What needs to be done:
When a line in the material beneath includes the word "util", add it to the count, and report the count alone.

Listed records:
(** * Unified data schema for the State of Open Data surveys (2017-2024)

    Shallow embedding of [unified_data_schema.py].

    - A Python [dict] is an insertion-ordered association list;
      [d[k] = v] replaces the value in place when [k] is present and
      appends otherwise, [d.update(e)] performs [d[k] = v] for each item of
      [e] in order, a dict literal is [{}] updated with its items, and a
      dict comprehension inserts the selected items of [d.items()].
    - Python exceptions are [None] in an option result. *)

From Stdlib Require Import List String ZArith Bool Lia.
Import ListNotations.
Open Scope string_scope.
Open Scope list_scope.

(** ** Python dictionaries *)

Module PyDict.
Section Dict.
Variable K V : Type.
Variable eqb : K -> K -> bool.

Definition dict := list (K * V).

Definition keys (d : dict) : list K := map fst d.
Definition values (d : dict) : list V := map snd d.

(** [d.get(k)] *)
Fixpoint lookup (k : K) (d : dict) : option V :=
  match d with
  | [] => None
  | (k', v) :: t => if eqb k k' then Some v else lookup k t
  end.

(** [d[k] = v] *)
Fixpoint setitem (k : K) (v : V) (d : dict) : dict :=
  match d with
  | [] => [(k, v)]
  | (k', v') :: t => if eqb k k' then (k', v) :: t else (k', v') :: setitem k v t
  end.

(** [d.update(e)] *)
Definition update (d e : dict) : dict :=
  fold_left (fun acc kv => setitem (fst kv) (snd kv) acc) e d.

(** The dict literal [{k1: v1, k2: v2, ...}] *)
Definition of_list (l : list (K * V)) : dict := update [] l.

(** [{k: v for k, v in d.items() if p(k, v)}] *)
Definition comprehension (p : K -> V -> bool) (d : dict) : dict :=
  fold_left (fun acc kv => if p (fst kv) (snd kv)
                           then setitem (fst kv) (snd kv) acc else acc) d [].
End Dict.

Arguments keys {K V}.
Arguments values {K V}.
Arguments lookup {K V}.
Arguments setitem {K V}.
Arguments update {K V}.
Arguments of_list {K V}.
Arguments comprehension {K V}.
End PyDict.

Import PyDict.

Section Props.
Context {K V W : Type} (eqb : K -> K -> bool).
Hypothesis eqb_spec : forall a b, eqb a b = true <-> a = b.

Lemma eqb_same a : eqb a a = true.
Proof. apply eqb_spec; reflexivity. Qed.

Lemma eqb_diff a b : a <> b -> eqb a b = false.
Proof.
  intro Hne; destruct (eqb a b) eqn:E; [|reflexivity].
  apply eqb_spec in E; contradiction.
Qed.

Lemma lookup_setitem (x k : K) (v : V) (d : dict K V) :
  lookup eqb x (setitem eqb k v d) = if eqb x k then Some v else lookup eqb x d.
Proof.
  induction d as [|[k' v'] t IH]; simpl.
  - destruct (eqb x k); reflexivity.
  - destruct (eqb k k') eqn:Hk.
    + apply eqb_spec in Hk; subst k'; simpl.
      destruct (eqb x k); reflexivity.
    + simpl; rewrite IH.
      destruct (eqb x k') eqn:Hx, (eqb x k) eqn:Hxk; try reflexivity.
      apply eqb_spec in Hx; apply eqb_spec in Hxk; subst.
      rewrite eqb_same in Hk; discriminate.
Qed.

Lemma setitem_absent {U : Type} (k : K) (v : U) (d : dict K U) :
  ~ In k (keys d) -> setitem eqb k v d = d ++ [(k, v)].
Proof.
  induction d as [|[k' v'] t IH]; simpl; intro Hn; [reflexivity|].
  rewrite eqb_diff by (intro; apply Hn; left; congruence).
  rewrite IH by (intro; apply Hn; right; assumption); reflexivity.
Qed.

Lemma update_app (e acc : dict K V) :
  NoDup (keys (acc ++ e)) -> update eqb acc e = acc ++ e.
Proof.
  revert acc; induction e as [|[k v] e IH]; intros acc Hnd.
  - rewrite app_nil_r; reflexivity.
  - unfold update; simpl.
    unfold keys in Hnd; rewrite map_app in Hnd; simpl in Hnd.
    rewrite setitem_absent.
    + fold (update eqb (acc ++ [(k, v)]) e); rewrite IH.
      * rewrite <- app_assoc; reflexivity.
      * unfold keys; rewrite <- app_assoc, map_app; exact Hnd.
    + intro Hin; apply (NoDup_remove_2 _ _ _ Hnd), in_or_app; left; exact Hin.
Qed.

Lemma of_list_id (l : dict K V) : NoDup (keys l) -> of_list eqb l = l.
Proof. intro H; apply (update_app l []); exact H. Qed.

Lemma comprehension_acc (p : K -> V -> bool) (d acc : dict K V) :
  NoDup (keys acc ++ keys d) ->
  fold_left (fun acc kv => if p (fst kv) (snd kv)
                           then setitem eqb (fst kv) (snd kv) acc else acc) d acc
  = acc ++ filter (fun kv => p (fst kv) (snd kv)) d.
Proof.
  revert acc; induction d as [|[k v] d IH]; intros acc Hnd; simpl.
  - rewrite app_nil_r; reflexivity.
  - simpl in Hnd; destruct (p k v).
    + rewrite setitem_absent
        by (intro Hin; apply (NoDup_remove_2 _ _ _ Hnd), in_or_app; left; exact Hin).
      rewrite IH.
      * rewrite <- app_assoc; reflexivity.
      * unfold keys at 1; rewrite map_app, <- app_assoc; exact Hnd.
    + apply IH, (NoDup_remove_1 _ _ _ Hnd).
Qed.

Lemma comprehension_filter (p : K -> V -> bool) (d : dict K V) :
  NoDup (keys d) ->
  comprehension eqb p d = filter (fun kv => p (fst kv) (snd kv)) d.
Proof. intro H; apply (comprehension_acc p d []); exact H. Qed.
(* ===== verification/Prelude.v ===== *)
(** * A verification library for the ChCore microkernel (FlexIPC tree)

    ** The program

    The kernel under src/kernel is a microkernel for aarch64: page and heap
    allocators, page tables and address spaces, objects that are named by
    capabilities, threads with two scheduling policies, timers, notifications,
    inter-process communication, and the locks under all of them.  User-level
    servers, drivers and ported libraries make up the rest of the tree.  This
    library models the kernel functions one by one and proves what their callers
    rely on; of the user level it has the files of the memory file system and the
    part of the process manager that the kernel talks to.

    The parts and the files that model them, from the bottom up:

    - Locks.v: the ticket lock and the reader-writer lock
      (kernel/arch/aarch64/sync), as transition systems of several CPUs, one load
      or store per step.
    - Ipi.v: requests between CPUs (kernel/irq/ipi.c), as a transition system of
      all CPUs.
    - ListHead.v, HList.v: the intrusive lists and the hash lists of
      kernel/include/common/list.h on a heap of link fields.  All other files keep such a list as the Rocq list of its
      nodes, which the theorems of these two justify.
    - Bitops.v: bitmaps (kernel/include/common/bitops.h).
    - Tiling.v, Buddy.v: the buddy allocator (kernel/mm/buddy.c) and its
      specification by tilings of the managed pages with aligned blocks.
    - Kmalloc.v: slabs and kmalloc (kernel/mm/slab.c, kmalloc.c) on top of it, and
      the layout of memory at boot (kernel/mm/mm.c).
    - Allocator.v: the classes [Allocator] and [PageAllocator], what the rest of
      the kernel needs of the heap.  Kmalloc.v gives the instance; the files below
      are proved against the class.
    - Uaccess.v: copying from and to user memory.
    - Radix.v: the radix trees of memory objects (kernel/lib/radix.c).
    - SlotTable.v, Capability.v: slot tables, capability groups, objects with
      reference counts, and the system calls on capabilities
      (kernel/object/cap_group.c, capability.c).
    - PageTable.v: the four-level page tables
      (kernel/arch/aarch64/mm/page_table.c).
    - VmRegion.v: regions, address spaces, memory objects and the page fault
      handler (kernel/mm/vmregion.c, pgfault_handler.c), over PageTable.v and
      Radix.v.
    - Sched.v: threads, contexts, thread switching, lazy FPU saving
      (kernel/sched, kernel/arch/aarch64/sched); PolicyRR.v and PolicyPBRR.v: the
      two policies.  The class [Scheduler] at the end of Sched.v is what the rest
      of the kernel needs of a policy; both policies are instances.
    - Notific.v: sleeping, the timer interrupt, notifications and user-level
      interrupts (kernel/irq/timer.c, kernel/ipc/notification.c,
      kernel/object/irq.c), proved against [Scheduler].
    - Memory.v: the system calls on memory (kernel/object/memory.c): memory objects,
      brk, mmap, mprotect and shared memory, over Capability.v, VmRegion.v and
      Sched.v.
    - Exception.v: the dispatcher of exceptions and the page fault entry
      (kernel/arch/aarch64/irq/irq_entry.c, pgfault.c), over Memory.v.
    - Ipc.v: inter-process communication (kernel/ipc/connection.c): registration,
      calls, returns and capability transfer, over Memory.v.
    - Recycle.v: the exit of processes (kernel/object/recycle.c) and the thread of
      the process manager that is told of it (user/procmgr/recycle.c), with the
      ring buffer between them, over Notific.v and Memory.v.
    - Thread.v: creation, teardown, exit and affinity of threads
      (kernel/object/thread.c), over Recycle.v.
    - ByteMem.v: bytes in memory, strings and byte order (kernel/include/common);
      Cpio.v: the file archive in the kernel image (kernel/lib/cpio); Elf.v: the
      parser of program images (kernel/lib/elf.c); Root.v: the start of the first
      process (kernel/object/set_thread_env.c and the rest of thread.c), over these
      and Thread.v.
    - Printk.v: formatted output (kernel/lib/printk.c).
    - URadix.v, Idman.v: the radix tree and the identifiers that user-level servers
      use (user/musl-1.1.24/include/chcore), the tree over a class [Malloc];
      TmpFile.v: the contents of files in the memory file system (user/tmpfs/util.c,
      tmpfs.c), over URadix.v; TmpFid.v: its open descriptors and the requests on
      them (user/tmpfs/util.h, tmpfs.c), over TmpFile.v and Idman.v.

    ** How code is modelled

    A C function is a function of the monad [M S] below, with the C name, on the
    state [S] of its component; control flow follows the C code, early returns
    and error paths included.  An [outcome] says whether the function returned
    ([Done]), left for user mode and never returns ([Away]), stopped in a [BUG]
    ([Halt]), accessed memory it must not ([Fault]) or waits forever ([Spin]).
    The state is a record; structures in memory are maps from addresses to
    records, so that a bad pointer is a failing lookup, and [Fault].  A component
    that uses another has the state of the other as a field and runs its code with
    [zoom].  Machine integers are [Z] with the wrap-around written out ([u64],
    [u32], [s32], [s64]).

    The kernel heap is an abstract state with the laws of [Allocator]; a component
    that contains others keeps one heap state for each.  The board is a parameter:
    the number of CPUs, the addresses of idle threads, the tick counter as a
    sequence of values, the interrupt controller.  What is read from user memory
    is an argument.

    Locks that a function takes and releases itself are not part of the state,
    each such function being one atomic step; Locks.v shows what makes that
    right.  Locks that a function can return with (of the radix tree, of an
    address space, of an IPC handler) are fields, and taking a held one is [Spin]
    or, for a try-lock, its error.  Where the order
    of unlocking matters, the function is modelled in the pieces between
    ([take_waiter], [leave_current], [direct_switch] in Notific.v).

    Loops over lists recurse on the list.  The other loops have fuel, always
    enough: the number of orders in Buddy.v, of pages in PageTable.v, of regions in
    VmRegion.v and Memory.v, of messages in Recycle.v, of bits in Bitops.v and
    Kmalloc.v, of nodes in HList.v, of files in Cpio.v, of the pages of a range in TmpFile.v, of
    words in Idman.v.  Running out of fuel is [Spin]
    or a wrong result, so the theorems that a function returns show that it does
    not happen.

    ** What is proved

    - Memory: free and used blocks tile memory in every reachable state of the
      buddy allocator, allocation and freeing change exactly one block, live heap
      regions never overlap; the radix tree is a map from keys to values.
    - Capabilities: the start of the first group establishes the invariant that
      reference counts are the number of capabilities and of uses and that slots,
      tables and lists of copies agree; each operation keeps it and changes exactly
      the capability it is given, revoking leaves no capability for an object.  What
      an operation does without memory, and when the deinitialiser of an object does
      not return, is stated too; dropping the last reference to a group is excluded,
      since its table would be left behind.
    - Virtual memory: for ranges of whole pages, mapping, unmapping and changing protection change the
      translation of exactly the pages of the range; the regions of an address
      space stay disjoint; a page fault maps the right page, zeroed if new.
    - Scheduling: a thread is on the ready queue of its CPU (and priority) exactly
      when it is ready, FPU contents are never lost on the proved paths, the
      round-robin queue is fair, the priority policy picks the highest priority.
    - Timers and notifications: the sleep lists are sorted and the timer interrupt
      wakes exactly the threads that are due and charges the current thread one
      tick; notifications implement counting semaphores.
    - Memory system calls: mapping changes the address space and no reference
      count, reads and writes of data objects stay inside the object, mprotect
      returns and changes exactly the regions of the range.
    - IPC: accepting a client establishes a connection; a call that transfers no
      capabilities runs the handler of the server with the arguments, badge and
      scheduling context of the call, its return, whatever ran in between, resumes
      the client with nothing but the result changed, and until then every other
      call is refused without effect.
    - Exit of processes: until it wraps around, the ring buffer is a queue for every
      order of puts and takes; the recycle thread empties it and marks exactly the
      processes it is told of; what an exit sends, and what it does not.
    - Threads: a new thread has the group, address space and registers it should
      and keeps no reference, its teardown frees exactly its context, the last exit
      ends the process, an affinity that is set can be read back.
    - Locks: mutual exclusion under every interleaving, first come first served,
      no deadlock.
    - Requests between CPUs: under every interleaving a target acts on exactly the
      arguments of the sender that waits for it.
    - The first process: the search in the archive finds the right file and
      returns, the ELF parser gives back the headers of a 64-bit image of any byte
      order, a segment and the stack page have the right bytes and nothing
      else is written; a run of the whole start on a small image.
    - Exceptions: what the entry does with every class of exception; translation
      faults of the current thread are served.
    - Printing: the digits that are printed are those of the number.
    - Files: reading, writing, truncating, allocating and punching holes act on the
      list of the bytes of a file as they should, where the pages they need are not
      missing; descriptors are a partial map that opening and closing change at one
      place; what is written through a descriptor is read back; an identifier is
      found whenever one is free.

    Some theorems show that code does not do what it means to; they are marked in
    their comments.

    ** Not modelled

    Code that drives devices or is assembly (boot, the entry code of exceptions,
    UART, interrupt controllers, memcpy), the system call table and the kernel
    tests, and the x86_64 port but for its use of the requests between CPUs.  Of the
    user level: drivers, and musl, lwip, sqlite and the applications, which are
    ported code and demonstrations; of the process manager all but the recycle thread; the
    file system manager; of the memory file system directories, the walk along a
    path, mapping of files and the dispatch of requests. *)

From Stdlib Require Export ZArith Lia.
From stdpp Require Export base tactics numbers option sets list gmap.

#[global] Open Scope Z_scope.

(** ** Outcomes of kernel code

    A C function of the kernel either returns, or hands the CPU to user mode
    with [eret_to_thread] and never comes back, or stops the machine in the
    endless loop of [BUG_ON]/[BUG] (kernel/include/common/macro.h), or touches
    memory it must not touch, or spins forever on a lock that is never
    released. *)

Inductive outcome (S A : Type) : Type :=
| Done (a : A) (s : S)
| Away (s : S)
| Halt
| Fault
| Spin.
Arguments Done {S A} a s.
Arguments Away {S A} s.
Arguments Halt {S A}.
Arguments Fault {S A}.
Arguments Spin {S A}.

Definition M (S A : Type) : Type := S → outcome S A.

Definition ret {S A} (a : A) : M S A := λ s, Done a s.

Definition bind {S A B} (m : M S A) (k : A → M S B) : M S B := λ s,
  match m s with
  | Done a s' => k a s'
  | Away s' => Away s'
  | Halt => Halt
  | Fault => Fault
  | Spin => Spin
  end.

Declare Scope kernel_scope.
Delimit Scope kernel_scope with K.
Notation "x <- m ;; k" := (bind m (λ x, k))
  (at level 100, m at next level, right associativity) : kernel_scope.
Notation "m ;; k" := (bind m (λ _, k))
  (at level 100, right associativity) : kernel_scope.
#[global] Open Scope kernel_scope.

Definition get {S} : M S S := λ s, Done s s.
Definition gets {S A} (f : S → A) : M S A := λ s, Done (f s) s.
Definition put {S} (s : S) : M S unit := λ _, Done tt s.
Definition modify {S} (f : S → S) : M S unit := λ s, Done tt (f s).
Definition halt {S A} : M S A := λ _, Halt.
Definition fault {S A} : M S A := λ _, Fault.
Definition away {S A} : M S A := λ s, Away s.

Solution to the problem:
2